EXERCISE DETAILS
Please give back, word for word, only the lines starting at the one containing "Module App." and ending at the one containing "Definition pass (mem" within the material below.

____

(* ===== verification/PxaUdc.v ===== *)
(** * The PXA27x controller (test_gadget/pxa27x_udc.h)

    Registers and fields, the interrupt bits of endpoints, and the macros
    that define endpoints: those the gadget layer sees, by name, and those of
    the hardware.  The names are what endpoint autoconfiguration reads. *)

From Stdlib Require Import ZArith Ascii.
From stdpp Require Import base list strings pretty.
From S2P Require Import Prelude HwRegs EpAutoconf.

Module PXA.
(** Offsets. *)
Definition OFFSETS : list (string * Z) :=
  [("UDCCR", 0x0000); ("UDCICR0", 0x0004); ("UDCICR1", 0x0008); ("UDCISR0", 0x000C); ("UDCISR1", 0x0010);
   ("UDCFNR", 0x0014); ("UDCOTGICR", 0x0018); ("UP2OCR", 0x0020); ("UP3OCR", 0x0024)].

Definition UDCCSRn (x : Z) : Z := 0x0100 + Z.shiftl x 2.

Definition UDCBCRn (x : Z) : Z := 0x0200 + Z.shiftl x 2.

Definition UDCDRn (x : Z) : Z := 0x0300 + Z.shiftl x 2.

Definition UDCCRn (x : Z) : Z := 0x0400 + Z.shiftl x 2.

(** Fields. *)
Definition UDCCR_bits : pgroup := PGrp [("UDCCR", 0x0000)]
  [B "UDCCR_OEN" 31; B "UDCCR_AALTHNP" 30; B "UDCCR_AHNP" 29; B "UDCCR_BHNP" 28; B "UDCCR_DWRE" 16;
   PF "UDCCR_ACN" (Z.shiftl 0x03 11) 11 []; PF "UDCCR_AIN" (Z.shiftl 0x07 8) 8 [];
   PF "UDCCR_AAISN" (Z.shiftl 0x07 5) 5 []; B "UDCCR_SMAC" 4; B "UDCCR_EMCE" 3; B "UDCCR_UDR" 2; B "UDCCR_UDA" 1;
   B "UDCCR_UDE" 0].

Definition UDCICR1_bits : pgroup := PGrp [("UDCICR1", 0x0008)]
  [B "UDCICR1_IECC" 31; B "UDCICR1_IESOF" 30; B "UDCICR1_IERU" 29; B "UDCICR1_IESU" 28; B "UDCICR1_IERS" 27].

Definition UDCISR1_bits : pgroup := PGrp [("UDCISR1", 0x0010)]
  [B "UDCISR1_IRCC" 31; B "UDCISR1_IRSOF" 30; B "UDCISR1_IRRU" 29; B "UDCISR1_IRSU" 28; B "UDCISR1_IRRS" 27].
(* ===== verification/QeImxUdc.v ===== *)
(** * The QE and the i.MX1 controllers (test_gadget/fsl_qe_udc.h,
    test_gadget/imx_udc.h)

    Registers, buffer descriptors and parameter memory of the first, with
    its frames; registers of the second, with its helpers and the dumps that
    decode them. *)

From Stdlib Require Import ZArith.
From stdpp Require Import base list strings.
From S2P Require Import Prelude HwRegs FslUdc.

Module QE.
Definition USB_MAX_ENDPOINTS : Z := 4.

Definition USB_EP_PARA_ALIGNMENT : Z := 32.

Definition USB_EPNUM_SHIFT : Z := 12.

Definition USB_TRANS_MODE_SHIFT : Z := 8.

Definition USB_THS_SHIFT : Z := 2.

Definition USB_RHS_SHIFT : Z := 0.

Definition USB_RTHS_MASK : Z := 0x000f.

Definition MODE : group := Grp []
  [Fld "USB_MODE_EN" 0x01 []; Fld "USB_MODE_HOST" 0x02 []; Fld "USB_MODE_TEST" 0x04 [];
   Fld "USB_MODE_SFTE" 0x08 []; Fld "USB_MODE_RESUME" 0x40 []; Fld "USB_MODE_LSS" 0x80 []].

Definition EPNUM : group := Grp [] [Fld "USB_EPNUM_MASK" 0xF000 []].

Definition TRANS : list (string * Z) :=
  [("USB_TRANS_CTR", 0x0000); ("USB_TRANS_INT", 0x0100); ("USB_TRANS_BULK", 0x0200); ("USB_TRANS_ISO", 0x0300)].

Definition THS : list (string * Z) :=
  [("USB_THS_NORMAL", 0x0); ("USB_THS_IGNORE_IN", 0x0004); ("USB_THS_NACK", 0x0008); ("USB_THS_STALL", 0x000c)].

Definition RHS : list (string * Z) :=
  [("USB_RHS_NORMAL", 0x0); ("USB_RHS_IGNORE_OUT", 0x0001); ("USB_RHS_NACK", 0x0002); ("USB_RHS_STALL", 0x0003)].

Definition EP_FLAGS : group := Grp [] [Fld "USB_EP_MF" 0x0020 []; Fld "USB_EP_RTE" 0x0010 []].

Definition EP_THS : group := Grp [] [Fld "USB_THS_MASK" 0x000c THS].

Definition EP_RHS : group := Grp [] [Fld "USB_RHS_MASK" 0x0003 RHS].

Definition COMMAND : group := Grp []
  [Fld "USB_CMD_STR_FIFO" 0x80 []; Fld "USB_CMD_FLUSH_FIFO" 0x40 []; Fld "USB_CMD_ISFT" 0x20 [];
   Fld "USB_CMD_DSFT" 0x10 []; Fld "USB_CMD_EP_MASK" 0x03 []].

Definition EVENT : group := Grp []
  [Fld "USB_E_MSF_MASK" 0x0800 []; Fld "USB_E_SFT_MASK" 0x0400 []; Fld "USB_E_RESET_MASK" 0x0200 [];
   Fld "USB_E_IDLE_MASK" 0x0100 []; Fld "USB_E_TXE4_MASK" 0x0080 []; Fld "USB_E_TXE3_MASK" 0x0040 [];
   Fld "USB_E_TXE2_MASK" 0x0020 []; Fld "USB_E_TXE1_MASK" 0x0010 []; Fld "USB_E_SOF_MASK" 0x0008 [];
   Fld "USB_E_BSY_MASK" 0x0004 []; Fld "USB_E_TXB_MASK" 0x0002 []; Fld "USB_E_RXB_MASK" 0x0001 []].
(** [struct utp_msg] under [#pragma pack(1)], in the memory of a little endian
    processor. *)
Record utp_msg := mkUtp { f0 : Z; utp_msg_type : Z; utp_msg_tag : Z; param_lsb : Z; param_msb : Z }.
Definition put_msg (m : utp_msg) : list Z :=
  le_bytes 1 (f0 m) ++ le_bytes 1 (utp_msg_type m) ++ le_bytes 4 (utp_msg_tag m) ++ le_bytes 4 (param_lsb m) ++ le_bytes 4 (param_msb m).
Definition at_ (cdb : list Z) (ofs n : nat) : Z := of_le_bytes (take n (drop ofs cdb)).
Definition get_msg (cdb : list Z) : utp_msg := mkUtp (at_ cdb 0 1) (at_ cdb 1 1) (at_ cdb 2 4) (at_ cdb 6 4) (at_ cdb 10 4).
(** The other member of the union. *)
Definition get_param (cdb : list Z) : Z := at_ cdb 6 8.

Inductive msg_type := UTP_POLL | UTP_EXEC | UTP_GET | UTP_PUT.
Definition msg_number (t : msg_type) : Z := match t with UTP_POLL => 0 | UTP_EXEC => 1 | UTP_GET => 2 | UTP_PUT => 3 end.
Definition FLAGS : group := Grp []
  [Fld "UTP_FLAG_COMMAND" 0x00000001 []; Fld "UTP_FLAG_DATA" 0x00000002 []; Fld "UTP_FLAG_STATUS" 0x00000004 [];
   Fld "UTP_FLAG_REPORT_BUSY" 0x10000000 []].
End UTP.

(** ** Messages of 32 bit words *)
Definition all_words (l : list (string * cty)) : bool := forallb (fun m => match m.2 with U32 => true | _ => false end) l.
(** A message with its values, and a member of the bytes. *)
Definition encode (vals : list Z) : list Z := vals ≫= le_bytes 4.
Definition member (l : list (string * cty)) (name : string) (buf : list Z) : option Z :=
  o ← offsetof 4 4 l name; Some (of_le_bytes (take 4 (drop (Z.to_nat o) buf))).

Lemma members_words l pos : all_words l = true -> pos mod 4 = 0 ->
  members 4 4 pos l = imap (fun i m => (m.1, (pos + 4 * Z.of_nat i, 4))) l.
Proof.
  revert pos. induction l as [|[n t] l IH]; intros pos Hl Hp; [done|]. cbn [all_words forallb snd] in Hl.
  apply andb_true_iff in Hl as [Ht Hl]. destruct t; try done. cbn [members alignof sizeof imap fst].
  assert (align_up pos 4 = pos) as -> by (unfold align_up; Z.to_euclidean_division_equations; lia).
  f_equal; [f_equal; f_equal; lia|]. rewrite IH; [|done|Z.to_euclidean_division_equations; lia].
  apply imap_ext. intros i m _. cbn. do 2 f_equal. lia.
Qed.
(* ===== verification/Netlink.v ===== *)
(** * Messages between a kernel module and programs (test_netlink)

    [Nl] is the layout of netlink messages, [Ko] the module of
    test_netlinkko.c, [App] and [App2] the programs test_netlinkapp.c and
    test_netlinkapp2.c.  Memory that the allocator does not clear is an
    argument, as are the results of the system calls; [None] is a null
    dereference or a read behind the end of a buffer. *)

From Stdlib Require Import ZArith Ascii.
From stdpp Require Import base list strings.
From S2P Require Import Prelude KernelText.

(** The bytes of a literal, with its terminator. *)
Definition lit (s : string) : list Z :=
  ((fun c => Z.of_nat (nat_of_ascii c)) <$> String.list_ascii_of_string s) ++ [0].
(** [%s]: the bytes up to the terminator, [None] if there is none. *)
Fixpoint cstr (l : list Z) : option (list Z) :=
  match l with [] => None | b :: l => if b =? 0 then Some [] else t ← cstr l; Some (b :: t) end.

(** ** Messages *)
Module Nl.
Definition HDRLEN : nat := 16.
Definition NLMSG_ALIGN (len : nat) : nat := ((len + 3) / 4 * 4)%nat.
Definition NLMSG_LENGTH (len : nat) : nat := (len + HDRLEN)%nat.
Definition NLMSG_SPACE (len : nat) : nat := NLMSG_ALIGN (NLMSG_LENGTH len).
Record nlmsghdr := mkHdr { nlmsg_len : Z; nlmsg_type : Z; nlmsg_flags : Z; nlmsg_seq : Z; nlmsg_pid : Z }.
Definition hdr_bytes (h : nlmsghdr) : list Z :=
  le_bytes 4 (nlmsg_len h) ++ le16 (nlmsg_type h) ++ le16 (nlmsg_flags h) ++ le_bytes 4 (nlmsg_seq h) ++ le_bytes 4 (nlmsg_pid h).
(** [NLMSG_DATA], and the member [nlmsg_pid] of a message. *)
Definition NLMSG_DATA (m : list Z) : list Z := drop HDRLEN m.
Definition pid_of (m : list Z) : Z := of_le_bytes (take 4 (drop 12 m)).
End Nl.
Import Nl.

(** ** The module *)
Module Ko.
Definition MAX_MSGSIZE : nat := 100.
(** [pid], [nl_sk], [flag], the references to buffers that nobody gives back,
    and the messages sent with their address. *)
Record st := mkSt { pid : Z; nl_sk : bool; flag : Z; kept : Z; sent : list (Z * list Z) }.
Definition st0 : st := mkSt 0 false 0 0 [].

(** [alloc]: the 116 bytes of the buffer as the allocator gave them, or NULL.
    [message] is NULL or a terminated text; the store of its terminator does
    not change it.  Without a buffer [nlmsg_put] dereferences NULL. *)
Definition sendnlmsg (alloc : option (list Z)) (message : option (list Z)) : FM st unit := fun s =>
  let len := NLMSG_SPACE MAX_MSGSIZE in
  match message with
  | None => Some (tt, s)
  | Some message =>
      if negb (nl_sk s) then Some (tt, s)
      else
        skb_1 ← alloc;
        let nlh := buf_write skb_1 0 (hdr_bytes (mkHdr (Z.of_nat (NLMSG_LENGTH MAX_MSGSIZE)) 0 0 0 0)) in
        let nlh := buf_write nlh HDRLEN (take 1 message) in
        Some (tt, mkSt (pid s) (nl_sk s) (flag s) (kept s) (sent s ++ [(pid s, nlh)]))
  end.

Definition send_buf : list Z := lit ("I am from kernel" +:+ newline).
(** A buffer from user space: its data, and what is in memory behind it.  The
    text printed, if there is one. *)
Definition nl_data_ready (alloc : option (list Z)) (data behind : list Z) : FM st (option (list Z)) := fun s =>
  (** [skb_get] *)
  let s := mkSt (pid s) (nl_sk s) (flag s) (kept s + 1) (sent s) in
  if (NLMSG_SPACE 0 <=? length data)%nat then
    let memory := NLMSG_DATA (data ++ behind) in
    if (length memory <? 100)%nat then None
    else
      let str := take 100 memory in
      let s := mkSt (pid_of data) (nl_sk s) (flag s) (kept s) (sent s) in
      '(_, s) ← sendnlmsg alloc (Some send_buf) s;
      (** [flag = 1], [kfree_skb] *)
      Some (Some str, mkSt (pid s) (nl_sk s) 1 (kept s - 1) (sent s))
  else Some (None, s).

(** [created]: if the kernel could create the socket. *)
Definition netlink_init (created : bool) (s : st) : Z * st :=
  (if created then 0 else 1, mkSt (pid s) created (flag s) (kept s) (sent s)).
(** The socket is released; the pointer stays. *)
Definition netlink_exit (s : st) : list bool * st := (if nl_sk s then [true] else [], s).
End Ko.

(** ** The first program *)
Module App.
Definition MAX_PAYLOAD : nat := 1024.
Definition SPACE : nat := NLMSG_SPACE MAX_PAYLOAD.
(** The message in the memory [malloc] returned: length, flags, process and
    text are set, type and sequence number are what was there. *)
Definition message (getpid : Z) (mem : list Z) : list Z :=
  let m := buf_write mem 0 (le_bytes 4 (Z.of_nat SPACE)) in
  let m := buf_write m 12 (le_bytes 4 getpid) in
  let m := buf_write m 6 (le16 0) in
  buf_write m HDRLEN (lit "Hello you!").
(** One pass of the loop over what [recvmsg] returned, [None] an error: the
    memory after it, and the text printed. *)
Definition pass (mem : list Z) (r : option (list Z)) : option (list Z * list Z) :=
  let mem := match r with Some m => buf_write mem 0 (take SPACE m) | None => mem end in
  t ← cstr (NLMSG_DATA mem); Some (t, mem).
Fixpoint loop (mem : list Z) (rs : list (option (list Z))) : option (list (list Z)) :=
  match rs with
  | [] => Some []
  | r :: rs => '(t, mem) ← pass mem r; ts ← loop mem rs; Some (t :: ts)
  end.
(** The results of the calls; [a_malloc] is NULL or the memory. *)
Record kernel := mkK { a_socket : Z; a_bind : Z; a_malloc : option (list Z); a_sendmsg : Z }.
Record result := mkR { exit_ : option Z; open_fds : list Z; sent_ : list (list Z); texts : list (list Z) }.
Definition main (k : kernel) (getpid : Z) (rs : list (option (list Z))) : option result :=
  if a_socket k =? -1 then Some (mkR (Some (-1)) [] [] [])
  else if a_bind k <? 0 then Some (mkR (Some (-1)) [] [] [])
  else match a_malloc k with
       | None => Some (mkR (Some (-1)) [] [] [])
       | Some mem =>
           ts ← loop (replicate SPACE 0) rs;
           Some (mkR None [a_socket k] (if a_sendmsg k =? -1 then [] else [message getpid mem]) ts)
       end.
End App.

____

EXPECTED ANSWER
Module App.
Definition MAX_PAYLOAD : nat := 1024.
Definition SPACE : nat := NLMSG_SPACE MAX_PAYLOAD.
(** The message in the memory [malloc] returned: length, flags, process and
    text are set, type and sequence number are what was there. *)
Definition message (getpid : Z) (mem : list Z) : list Z :=
  let m := buf_write mem 0 (le_bytes 4 (Z.of_nat SPACE)) in
  let m := buf_write m 12 (le_bytes 4 getpid) in
  let m := buf_write m 6 (le16 0) in
  buf_write m HDRLEN (lit "Hello you!").
(** One pass of the loop over what [recvmsg] returned, [None] an error: the
    memory after it, and the text printed. *)
Definition pass (mem : list Z) (r : option (list Z)) : option (list Z * list Z) :=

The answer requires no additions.